* What needs to be done *
Return only what lies between the first line of the entries and the line containing "empty, never returns", both lines included.

Stored data
########################################

(** X11.  [dl_archiver.main], with the module-level [config] and [db]
    built from an environment in which [READONLY_DATABASE_URL] is unset or
    empty, never returns normally and never reaches the database: its first
    call writes ["Hello, world!"] to [test.txt], no session is asked for
    and no statement is executed.  The exception that leaves it is the
    first failure among the file write, [config.cloud_provider] and the
    upload, and, when all three succeed, the [RuntimeError] of the missing
    read-only connection. *)
Theorem X11_archiver_without_readonly_url
    (environ : gmap string string) env0 (config : Config.t) db env1 env :
  truthy (environ !! "READONLY_DATABASE_URL"%string) = false ->
  dl_archiver.module_init environ env0 = (Ok (config, db), env1) ->
  let out := dl_archiver.main config db env in
  let write := open_write "test.txt" "Hello, world!" in
  is_Ok out.1 = false
  /\ (exists rest,
        log out.2 = log env ++ Ext write :: rest
        /\ Forall (fun e => is_session_call e = false) rest)
  /\ out.1 =
       match (ext write (world env)).1 with
       | Raise e => Raise e
       | Ok _ =>
           match Config.cloud_provider config with
           | Raise e => Raise e
           | Ok p =>
               match (on_local
                        (CloudManager.__init__ (PyEnum p)
                           (Config.provider_config config))
                        (CloudManager.upload_object
                           "test.txt" "test-bucket" "test.txt")
                        (call_ext write env).2).1 with
               | Raise e => Raise e
               | Ok _ => Raise Database.not_configured
               end
           end
       end.
Proof.
  intros Hf Hinit out write.
  assert (Hro : Database._session_ro db = None).
  { revert Hinit. unfold dl_archiver.module_init, bind.
    destruct (Database.__init__ _ _ env0) as [[db0|e] env'] eqn:Hdb;
      [|discriminate].
    intros [= _ <- _].
    exact (proj2 (init_without_readonly_url _ _ _ _ _ Hf Hdb)). }
  assert (Hsession : forall env',
    Database.session db true
      (fun session =>
         call_ext (Session_execute session dl_archiver.update_stmt)) env'
    = (Raise Database.not_configured, env')).
  { intros env'. unfold Database.session, bind. rewrite Hro. reflexivity. }
  set (env2 := {| log := log env ++ [Ext write];
                  world := after write (world env) |}).
  set (upload := fun p : CloudProvider =>
    on_local
      (CloudManager.__init__ (PyEnum p) (Config.provider_config config))
      (CloudManager.upload_object "test.txt" "test-bucket" "test.txt") env2).
  assert (Hout : out =
    match (ext write (world env)).1 with
    | Raise e => (Raise e, env2)
    | Ok _ =>
        match Config.cloud_provider config with
        | Raise e => (Raise e, env2)
        | Ok p =>
            match (upload p).1 with
            | Raise e => (Raise e, (upload p).2)
            | Ok _ => (Raise Database.not_configured, (upload p).2)
            end
        end
    end).
  { subst out. unfold dl_archiver.main, bind at 1. fold write.
    rewrite (call_ext_eq write env). fold env2.
    destruct (ext write (world env)).1 as [[]|e]; [|reflexivity].
    unfold bind at 1. unfold dl_archiver.lift_result at 1.
    destruct (Config.cloud_provider config) as [p|e]; [|reflexivity].
    unfold bind at 1. fold (upload p).
    destruct (upload p) as [[[]|e] env3]; [|reflexivity].
    apply Hsession. }
  assert (Hup : forall p, exists delta,
    log (upload p).2 = log env2 ++ delta
    /\ Forall (fun e => is_session_call e = false) delta).
  { intros p. subst upload. cbn beta.
    unfold on_local, CloudManager.upload_object, bind.
    rewrite manager_fresh. cbn [CloudManager.call_method].
    destruct (upload_object_no_session_call "test.txt" "test-bucket"
                "test.txt"
                (AWSCloudManager.__init__ (Config.provider_config config))
                (constructed (Config.provider_config config) env2))
      as (delta & Hlog & Hnone).
    destruct (AWSCloudManager.upload_object _ _ _ _) as [r [m' env']].
    cbn [fst snd] in *.
    exists (New_AWSCloudManager (Config.provider_config config) :: delta).
    split.
    - rewrite Hlog. unfold constructed. cbn [log].
      rewrite <- app_assoc. reflexivity.
    - constructor; [reflexivity|exact Hnone]. }
  rewrite (call_ext_eq write env). cbn [snd]. fold env2.
  rewrite Hout.
  destruct (ext write (world env)).1 as [[]|e].
  2:{ cbn [fst snd log is_Ok]. split; [reflexivity|]. split; [|reflexivity].
      exists []. split; [reflexivity|constructor]. }
  destruct (Config.cloud_provider config) as [p|e].
  2:{ cbn [fst snd log is_Ok]. split; [reflexivity|]. split; [|reflexivity].
      exists []. split; [reflexivity|constructor]. }
  destruct (Hup p) as (delta & Hlog & Hnone).
  fold (upload p).
  destruct (upload p) as [[[]|e] env3]; cbn [fst snd is_Ok] in *;
    (split; [reflexivity|]); (split; [|reflexivity]);
    exists delta; (split; [|exact Hnone]);
    rewrite Hlog; subst env2; cbn [log]; rewrite <- app_assoc; reflexivity.
Qed.
End Programs.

########################################

* The completed task *
(** X11.  [dl_archiver.main], with the module-level [config] and [db]
    built from an environment in which [READONLY_DATABASE_URL] is unset or
    empty, never returns normally and never reaches the database: its first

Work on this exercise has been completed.